Source records:
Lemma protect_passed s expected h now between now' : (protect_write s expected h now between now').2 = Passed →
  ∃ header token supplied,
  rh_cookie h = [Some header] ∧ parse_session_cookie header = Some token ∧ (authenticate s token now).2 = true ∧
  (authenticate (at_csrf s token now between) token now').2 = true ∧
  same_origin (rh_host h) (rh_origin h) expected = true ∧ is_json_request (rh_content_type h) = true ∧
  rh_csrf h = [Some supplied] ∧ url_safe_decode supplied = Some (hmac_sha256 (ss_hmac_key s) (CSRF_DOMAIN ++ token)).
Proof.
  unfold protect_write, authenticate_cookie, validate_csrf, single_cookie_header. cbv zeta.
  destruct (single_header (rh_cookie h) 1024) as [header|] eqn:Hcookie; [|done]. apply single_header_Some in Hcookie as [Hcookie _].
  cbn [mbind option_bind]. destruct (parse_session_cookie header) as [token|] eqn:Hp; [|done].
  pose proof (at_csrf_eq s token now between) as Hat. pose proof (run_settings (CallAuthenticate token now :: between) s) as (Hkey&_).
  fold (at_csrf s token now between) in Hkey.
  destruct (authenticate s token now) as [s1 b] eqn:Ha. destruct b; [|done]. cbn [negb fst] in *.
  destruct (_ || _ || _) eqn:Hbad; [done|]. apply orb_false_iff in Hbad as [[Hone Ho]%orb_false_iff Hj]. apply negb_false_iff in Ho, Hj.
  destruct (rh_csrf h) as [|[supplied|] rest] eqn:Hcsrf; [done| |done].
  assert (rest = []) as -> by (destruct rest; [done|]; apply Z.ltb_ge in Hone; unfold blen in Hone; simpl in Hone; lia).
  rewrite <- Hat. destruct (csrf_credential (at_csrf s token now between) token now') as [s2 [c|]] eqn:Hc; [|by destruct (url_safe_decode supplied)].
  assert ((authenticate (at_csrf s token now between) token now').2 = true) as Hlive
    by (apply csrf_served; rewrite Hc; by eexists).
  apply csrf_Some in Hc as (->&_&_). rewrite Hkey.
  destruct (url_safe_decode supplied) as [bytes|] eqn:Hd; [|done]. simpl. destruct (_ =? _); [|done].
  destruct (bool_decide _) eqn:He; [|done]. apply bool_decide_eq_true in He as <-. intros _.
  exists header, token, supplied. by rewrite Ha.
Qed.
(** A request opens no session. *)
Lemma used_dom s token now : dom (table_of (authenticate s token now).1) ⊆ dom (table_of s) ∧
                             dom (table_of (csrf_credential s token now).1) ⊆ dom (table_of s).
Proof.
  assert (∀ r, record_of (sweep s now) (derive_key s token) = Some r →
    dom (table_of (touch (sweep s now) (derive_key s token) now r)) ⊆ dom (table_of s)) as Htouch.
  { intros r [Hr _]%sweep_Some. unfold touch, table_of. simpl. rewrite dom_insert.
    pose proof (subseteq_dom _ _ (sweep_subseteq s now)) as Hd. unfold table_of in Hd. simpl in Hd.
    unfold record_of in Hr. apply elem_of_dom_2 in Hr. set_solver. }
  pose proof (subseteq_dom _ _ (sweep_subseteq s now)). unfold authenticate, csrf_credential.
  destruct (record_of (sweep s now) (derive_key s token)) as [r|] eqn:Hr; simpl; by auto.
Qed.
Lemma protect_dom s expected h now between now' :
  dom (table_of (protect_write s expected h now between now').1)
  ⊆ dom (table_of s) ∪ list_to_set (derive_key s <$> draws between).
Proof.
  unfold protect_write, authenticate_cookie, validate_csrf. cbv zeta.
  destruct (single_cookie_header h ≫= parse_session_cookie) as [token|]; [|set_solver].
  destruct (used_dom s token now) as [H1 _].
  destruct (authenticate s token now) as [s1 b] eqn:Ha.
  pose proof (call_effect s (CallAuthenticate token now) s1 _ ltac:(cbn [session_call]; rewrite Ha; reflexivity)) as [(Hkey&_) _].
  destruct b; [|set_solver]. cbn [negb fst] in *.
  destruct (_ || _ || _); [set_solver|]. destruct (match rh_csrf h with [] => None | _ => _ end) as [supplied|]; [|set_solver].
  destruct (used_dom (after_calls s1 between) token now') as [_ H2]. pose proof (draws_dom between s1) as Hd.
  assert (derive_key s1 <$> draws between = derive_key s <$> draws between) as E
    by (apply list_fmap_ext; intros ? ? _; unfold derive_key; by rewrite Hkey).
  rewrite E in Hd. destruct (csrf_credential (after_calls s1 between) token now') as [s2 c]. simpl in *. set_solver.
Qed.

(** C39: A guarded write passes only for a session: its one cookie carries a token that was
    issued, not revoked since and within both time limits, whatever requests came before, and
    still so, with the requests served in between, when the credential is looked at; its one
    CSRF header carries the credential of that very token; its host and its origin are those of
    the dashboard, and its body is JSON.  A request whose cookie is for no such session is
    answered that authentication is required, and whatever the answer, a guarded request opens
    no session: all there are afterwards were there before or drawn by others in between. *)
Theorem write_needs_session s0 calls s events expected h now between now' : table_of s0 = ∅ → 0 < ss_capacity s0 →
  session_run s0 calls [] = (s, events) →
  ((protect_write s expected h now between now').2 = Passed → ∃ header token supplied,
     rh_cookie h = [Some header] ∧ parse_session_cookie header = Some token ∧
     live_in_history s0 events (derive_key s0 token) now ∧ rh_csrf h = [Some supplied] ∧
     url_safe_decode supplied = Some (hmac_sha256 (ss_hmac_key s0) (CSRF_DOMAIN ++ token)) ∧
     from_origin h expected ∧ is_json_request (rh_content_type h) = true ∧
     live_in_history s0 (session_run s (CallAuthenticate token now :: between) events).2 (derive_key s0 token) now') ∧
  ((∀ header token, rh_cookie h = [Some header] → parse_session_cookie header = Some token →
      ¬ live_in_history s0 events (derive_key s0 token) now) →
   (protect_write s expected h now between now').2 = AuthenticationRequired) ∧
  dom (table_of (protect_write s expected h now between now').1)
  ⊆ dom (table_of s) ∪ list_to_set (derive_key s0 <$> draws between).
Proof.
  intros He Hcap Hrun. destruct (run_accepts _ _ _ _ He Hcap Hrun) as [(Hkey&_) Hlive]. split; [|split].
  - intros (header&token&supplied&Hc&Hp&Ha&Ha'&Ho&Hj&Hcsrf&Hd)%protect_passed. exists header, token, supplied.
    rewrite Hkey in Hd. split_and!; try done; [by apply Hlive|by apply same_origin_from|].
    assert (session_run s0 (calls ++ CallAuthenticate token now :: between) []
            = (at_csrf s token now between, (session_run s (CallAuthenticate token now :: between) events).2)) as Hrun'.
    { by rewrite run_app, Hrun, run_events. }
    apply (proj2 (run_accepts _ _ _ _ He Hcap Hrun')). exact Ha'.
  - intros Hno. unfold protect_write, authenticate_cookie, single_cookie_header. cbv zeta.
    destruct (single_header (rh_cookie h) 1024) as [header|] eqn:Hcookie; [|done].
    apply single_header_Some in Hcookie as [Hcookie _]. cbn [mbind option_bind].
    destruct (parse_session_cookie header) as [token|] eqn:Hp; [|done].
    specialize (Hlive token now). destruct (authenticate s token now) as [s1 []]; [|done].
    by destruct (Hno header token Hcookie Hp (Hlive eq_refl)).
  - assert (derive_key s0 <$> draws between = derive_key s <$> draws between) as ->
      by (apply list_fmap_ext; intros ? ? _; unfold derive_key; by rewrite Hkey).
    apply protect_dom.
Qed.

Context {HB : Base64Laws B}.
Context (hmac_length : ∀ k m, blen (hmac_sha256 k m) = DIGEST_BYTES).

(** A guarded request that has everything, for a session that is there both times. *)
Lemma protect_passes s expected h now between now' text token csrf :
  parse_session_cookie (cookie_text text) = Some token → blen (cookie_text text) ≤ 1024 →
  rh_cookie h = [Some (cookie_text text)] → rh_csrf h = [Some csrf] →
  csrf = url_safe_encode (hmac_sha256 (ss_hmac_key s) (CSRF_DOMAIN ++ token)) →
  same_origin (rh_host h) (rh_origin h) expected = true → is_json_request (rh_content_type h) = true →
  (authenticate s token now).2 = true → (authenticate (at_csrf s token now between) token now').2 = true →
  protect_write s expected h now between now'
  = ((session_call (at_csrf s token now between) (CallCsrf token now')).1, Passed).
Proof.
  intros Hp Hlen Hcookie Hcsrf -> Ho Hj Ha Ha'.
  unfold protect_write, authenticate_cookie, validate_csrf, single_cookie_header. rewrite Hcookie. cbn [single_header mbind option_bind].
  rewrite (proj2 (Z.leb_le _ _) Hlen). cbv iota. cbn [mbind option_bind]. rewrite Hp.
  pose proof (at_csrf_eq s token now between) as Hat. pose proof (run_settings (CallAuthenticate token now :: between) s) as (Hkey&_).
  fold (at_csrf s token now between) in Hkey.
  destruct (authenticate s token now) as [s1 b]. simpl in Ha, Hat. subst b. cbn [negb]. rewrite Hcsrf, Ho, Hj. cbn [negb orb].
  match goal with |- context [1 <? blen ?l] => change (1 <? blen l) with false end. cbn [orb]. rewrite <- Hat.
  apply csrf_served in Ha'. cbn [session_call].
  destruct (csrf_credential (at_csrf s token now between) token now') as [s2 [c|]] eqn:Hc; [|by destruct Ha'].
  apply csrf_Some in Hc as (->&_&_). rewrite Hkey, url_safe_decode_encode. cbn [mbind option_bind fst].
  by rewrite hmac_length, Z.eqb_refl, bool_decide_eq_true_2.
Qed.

Task details: Everything above from the line with "assert (∀ r, record_of" to the line with "CSRF header carries", both included, must be repeated exactly, and nothing outside that range.

Result of the exercise:
  assert (∀ r, record_of (sweep s now) (derive_key s token) = Some r →
    dom (table_of (touch (sweep s now) (derive_key s token) now r)) ⊆ dom (table_of s)) as Htouch.
  { intros r [Hr _]%sweep_Some. unfold touch, table_of. simpl. rewrite dom_insert.
    pose proof (subseteq_dom _ _ (sweep_subseteq s now)) as Hd. unfold table_of in Hd. simpl in Hd.
    unfold record_of in Hr. apply elem_of_dom_2 in Hr. set_solver. }
  pose proof (subseteq_dom _ _ (sweep_subseteq s now)). unfold authenticate, csrf_credential.
  destruct (record_of (sweep s now) (derive_key s token)) as [r|] eqn:Hr; simpl; by auto.
Qed.
Lemma protect_dom s expected h now between now' :
  dom (table_of (protect_write s expected h now between now').1)
  ⊆ dom (table_of s) ∪ list_to_set (derive_key s <$> draws between).
Proof.
  unfold protect_write, authenticate_cookie, validate_csrf. cbv zeta.
  destruct (single_cookie_header h ≫= parse_session_cookie) as [token|]; [|set_solver].
  destruct (used_dom s token now) as [H1 _].
  destruct (authenticate s token now) as [s1 b] eqn:Ha.
  pose proof (call_effect s (CallAuthenticate token now) s1 _ ltac:(cbn [session_call]; rewrite Ha; reflexivity)) as [(Hkey&_) _].
  destruct b; [|set_solver]. cbn [negb fst] in *.
  destruct (_ || _ || _); [set_solver|]. destruct (match rh_csrf h with [] => None | _ => _ end) as [supplied|]; [|set_solver].
  destruct (used_dom (after_calls s1 between) token now') as [_ H2]. pose proof (draws_dom between s1) as Hd.
  assert (derive_key s1 <$> draws between = derive_key s <$> draws between) as E
    by (apply list_fmap_ext; intros ? ? _; unfold derive_key; by rewrite Hkey).
  rewrite E in Hd. destruct (csrf_credential (after_calls s1 between) token now') as [s2 c]. simpl in *. set_solver.
Qed.

(** C39: A guarded write passes only for a session: its one cookie carries a token that was
    issued, not revoked since and within both time limits, whatever requests came before, and
    still so, with the requests served in between, when the credential is looked at; its one
    CSRF header carries the credential of that very token; its host and its origin are those of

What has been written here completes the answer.